- Task statement -
Scan the entries line by line and return those with "that".

[Saved data entries]
════
(** C4, as the code has it. A connection under a username that already
    has an entry overwrites the entry: the lookup gives the new socket,
    the registry has the same usernames as before and the other entries
    are untouched. The socket of the prior entry is not closed: no close
    is issued on it, sends on it do not start to fail, and its coroutine
    stays in its loop. *)
Theorem reconnect_overwrites_entry (s : State) (ws : nat) (username : string)
    (uid : Z) (old : Connection) :
  handlers s !! ws = None → ws ∉ dead s →
  user_sessions s !! username = Some uid → uid ≠ 0 →
  active_connections s !! username = Some old →
  let s' := step s (WsConnect ws username) in
  active_connections s' !! username = Some (mkConnection ws uid) ∧
  dom (active_connections s') = dom (active_connections s) ∧
  (∀ name, name ≠ username →
     active_connections s' !! name = active_connections s !! name) ∧
  closes (websocket old) (trace s') = closes (websocket old) (trace s) ∧
  dead s' = dead s ∧
  (∀ ses, handlers s !! websocket old = Some ses →
          handlers s' !! websocket old = Some ses).
Proof.
  intros Hws Hdead Hses Huid Hold. simpl.
  rewrite decide_False; last first.
  { intros [[? H]|H]; [congruence|done]. }
  unfold connect; simpl. rewrite Hses. rewrite decide_False by done. simpl.
  split; [apply lookup_insert_eq|].
  split.
  { rewrite dom_insert_L. apply subseteq_union_1_L, singleton_subseteq_l.
    by eapply elem_of_dom_2. }
  split; [intros name Hne; by apply lookup_insert_ne|].
  split.
  { unfold closes. rewrite omap_app; simpl. by rewrite app_nil_r. }
  split; [done|].
  intros ses Hh. rewrite lookup_insert_ne; [done|]. intros ->. congruence.
Qed.

Lemma reconnect_overwrites_entry_witness :
  let s := run two_users [WsConnect 1%nat "alice"] in
  let s' := step s (WsConnect 2 "alice") in
  active_connections s' !! "alice" = Some (mkConnection 2 1) ∧
  dom (active_connections s') = dom (active_connections s) ∧
  (∀ name, name ≠ "alice" →
     active_connections s' !! name = active_connections s !! name) ∧
  closes 1 (trace s') = closes 1 (trace s) ∧
  dead s' = dead s ∧
  (∀ ses, handlers s !! 1%nat = Some ses → handlers s' !! 1%nat = Some ses).
Proof.
  apply (reconnect_overwrites_entry
           (run two_users [WsConnect 1%nat "alice"]) 2 "alice" 1 (mkConnection 1 1)).
  - vm_compute. reflexivity.
  - vm_compute. discriminate.
  - vm_compute. reflexivity.
  - lia.
  - vm_compute. reflexivity.
Defined.

(** C4 fails as stated: after alice's second connection the first
    socket has been closed zero times, not once; it is still writable
    and its coroutine still runs. *)
Lemma evicted_socket_never_closed :
  active_connections reconnected !! "alice" = Some (mkConnection 2 1) ∧
  length (closes 1 (trace reconnected)) = 0%nat ∧
  (1%nat ∉ dead reconnected) ∧
  handlers reconnected !! 1%nat = Some (mkSession "alice" 1).
Proof.
  split; [vm_compute; reflexivity|].
  split; [vm_compute; reflexivity|].
  split; [vm_compute; discriminate|].
  vm_compute; reflexivity.
Qed.

(** ** Routing a [send_message] frame *)

Lemma step_send_message s ws ses to text now :
  handlers s !! ws = Some ses →
  step s (WsText ws (Object (Some "send_message") to text) now) =
  match send_message ws (session_username ses) (session_user_id ses) to text now s with
  | Continue s' => s'
  | Raise _ s' => leave ws ses s'
  end.
Proof. intros H. unfold step. rewrite H. reflexivity. Qed.

Lemma send_text_alive ws f s :
  ws ∉ dead s → send_text ws f s = Continue (log (SendText ws f) s).
Proof. intros H. unfold send_text. by rewrite decide_False. Qed.

Lemma send_text_dead ws f s :
  ws ∈ dead s → send_text ws f s = Raise SendFailure s.
Proof. intros H. unfold send_text. by rewrite decide_True. Qed.

(** C8, as the code has it. A [send_message] frame whose [to] names no
    user never creates a row: the tables and the login sessions are as
    before, whatever happens to the error frame. When the sender's
    socket takes the write, the error frame is all that happens: the
    registry and the running coroutines, the sender's among them, are
    as before. When the write of the error frame raises, the sender
    receives nothing, its coroutine ends and the registry entry of its
    username is removed. *)
Theorem unknown_recipient_only_reports (s : State) (ws : nat) (ses : Session)
    (to text : option string) (now : Z) :
  handlers s !! ws = Some ses →
  user_by_username (db s) to = None →
  let s' := step s (WsText ws (Object (Some "send_message") to text) now) in
  db s' = db s ∧
  length (messages (db s')) = length (messages (db s)) ∧
  user_sessions s' = user_sessions s ∧
  (ws ∉ dead s →
     s' = log (SendText ws (Error (not_found to))) s ∧
     received ws (trace s') = received ws (trace s) ++ [Error (not_found to)] ∧
     handlers s' !! ws = Some ses ∧
     active_connections s' = active_connections s ∧
     handlers s' = handlers s ∧
     dead s' = dead s) ∧
  (ws ∈ dead s →
     s' = leave ws ses s ∧
     trace s' = trace s ∧
     handlers s' !! ws = None ∧
     active_connections s' = delete (session_username ses) (active_connections s)).
Proof.
  intros Hws Hto.
  assert (send_message ws (session_username ses) (session_user_id ses) to text now s
          = send_text ws (Error (not_found to)) s) as Hsend.
  { unfold send_message. destruct to as [to|]; [by rewrite Hto|done]. }
  cbv zeta. rewrite (step_send_message _ _ ses), Hsend by done.
  destruct (decide (ws ∈ dead s)) as [Hdead|Hdead].
  - rewrite send_text_dead by done. simpl.
    split; [done|]. split; [done|]. split; [done|]. split; [done|].
    intros _. split; [done|]. split; [done|].
    split; [apply lookup_delete_eq|apply deregister_delete].
  - rewrite send_text_alive by done. simpl.
    split; [done|]. split; [done|]. split; [done|]. split; [|done].
    intros _. repeat split; try done.
    unfold received. rewrite omap_app; simpl. by rewrite decide_True.
Qed.

Lemma unknown_recipient_only_reports_witness :
  let s := run two_users [WsConnect 1%nat "alice"] in
  let to := Some "carol" in
  let s' := step s (WsText 1 (Object (Some "send_message") to (Some "hi")) 100) in
  db s' = db s ∧
  length (messages (db s')) = length (messages (db s)) ∧
  user_sessions s' = user_sessions s ∧
  (1%nat ∉ dead s →
     s' = log (SendText 1 (Error (not_found to))) s ∧
     received 1 (trace s') = received 1 (trace s) ++ [Error (not_found to)] ∧
     handlers s' !! 1%nat = Some (mkSession "alice" 1) ∧
     active_connections s' = active_connections s ∧
     handlers s' = handlers s ∧
     dead s' = dead s) ∧
  (1%nat ∈ dead s →
     s' = leave 1 (mkSession "alice" 1) s ∧
     trace s' = trace s ∧
     handlers s' !! 1%nat = None ∧
     active_connections s' = delete "alice" (active_connections s)).
Proof.
  apply (unknown_recipient_only_reports
           (run two_users [WsConnect 1%nat "alice"]) 1 (mkSession "alice" 1)
           (Some "carol") (Some "hi") 100).
  - vm_compute. reflexivity.
  - vm_compute. reflexivity.
Defined.

(** C8 fails as stated: alice's peer has gone without her coroutine
    having noticed; her frame for the unknown carol brings her no error
    frame, her coroutine ends and her registry entry is removed. *)
Lemma unknown_recipient_write_fails :
  let s' := step alice_lost (WsText 1 (send "carol" "hi") 100) in
  handlers alice_lost !! 1%nat = Some (mkSession "alice" 1) ∧
  active_connections alice_lost !! "alice" = Some (mkConnection 1 1) ∧
  user_by_username (db alice_lost) (Some "carol") = None ∧
  received 1 (trace s') = [] ∧
  handlers s' !! 1%nat = None ∧
  active_connections s' !! "alice" = None ∧
  messages (db s') = messages (db alice_lost).
Proof. vm_compute. repeat split; reflexivity. Qed.

(** C1, as the code has it. When the recipient is registered and the
    push to the recipient's socket raises, the message row is already
    in the table and stays unread (Sent). Nothing is written to any
    socket: the sender gets no [message_sent] and no error frame. The
    exception leaves the sender's loop: the sender's coroutine ends,
    its socket is closed, and the registry entry of the sender's
    username is removed. *)
Theorem push_failure_ends_sender (s : State) (ws : nat) (ses : Session)
    (to text : string) (now : Z) (receiver : User.t) (conn : Connection) :
  handlers s !! ws = Some ses →
  user_by_username (db s) (Some to) = Some receiver →
  active_connections s !! to = Some conn →
  websocket conn ∈ dead s →
  let new_message :=
    Message.mk (next_id (Message.id <$> messages (db s)))
               (session_user_id ses) (User.id receiver) text now 0 in
  let s' := step s (WsText ws (send to text) now) in
  messages (db s') = messages (db s) ++ [new_message] ∧
  delivery_state new_message = Sent ∧
  trace s' = trace s ∧
  handlers s' !! ws = None ∧
  ws ∈ dead s' ∧
  active_connections s' = delete (session_username ses) (active_connections s).
Proof.
  intros Hws Hto Hconn Hdead. unfold send.
  rewrite (step_send_message _ _ ses) by done.
  unfold send_message. rewrite Hto. simpl. rewrite Hconn.
  rewrite send_text_dead by done. simpl.
  split; [done|]. split; [done|]. split; [done|].
  split; [apply lookup_delete_eq|].
  split; [set_solver|].
  apply deregister_delete.
Qed.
════
- Answer area -
(** C4, as the code has it. A connection under a username that already
    socket takes the write, the error frame is all that happens: the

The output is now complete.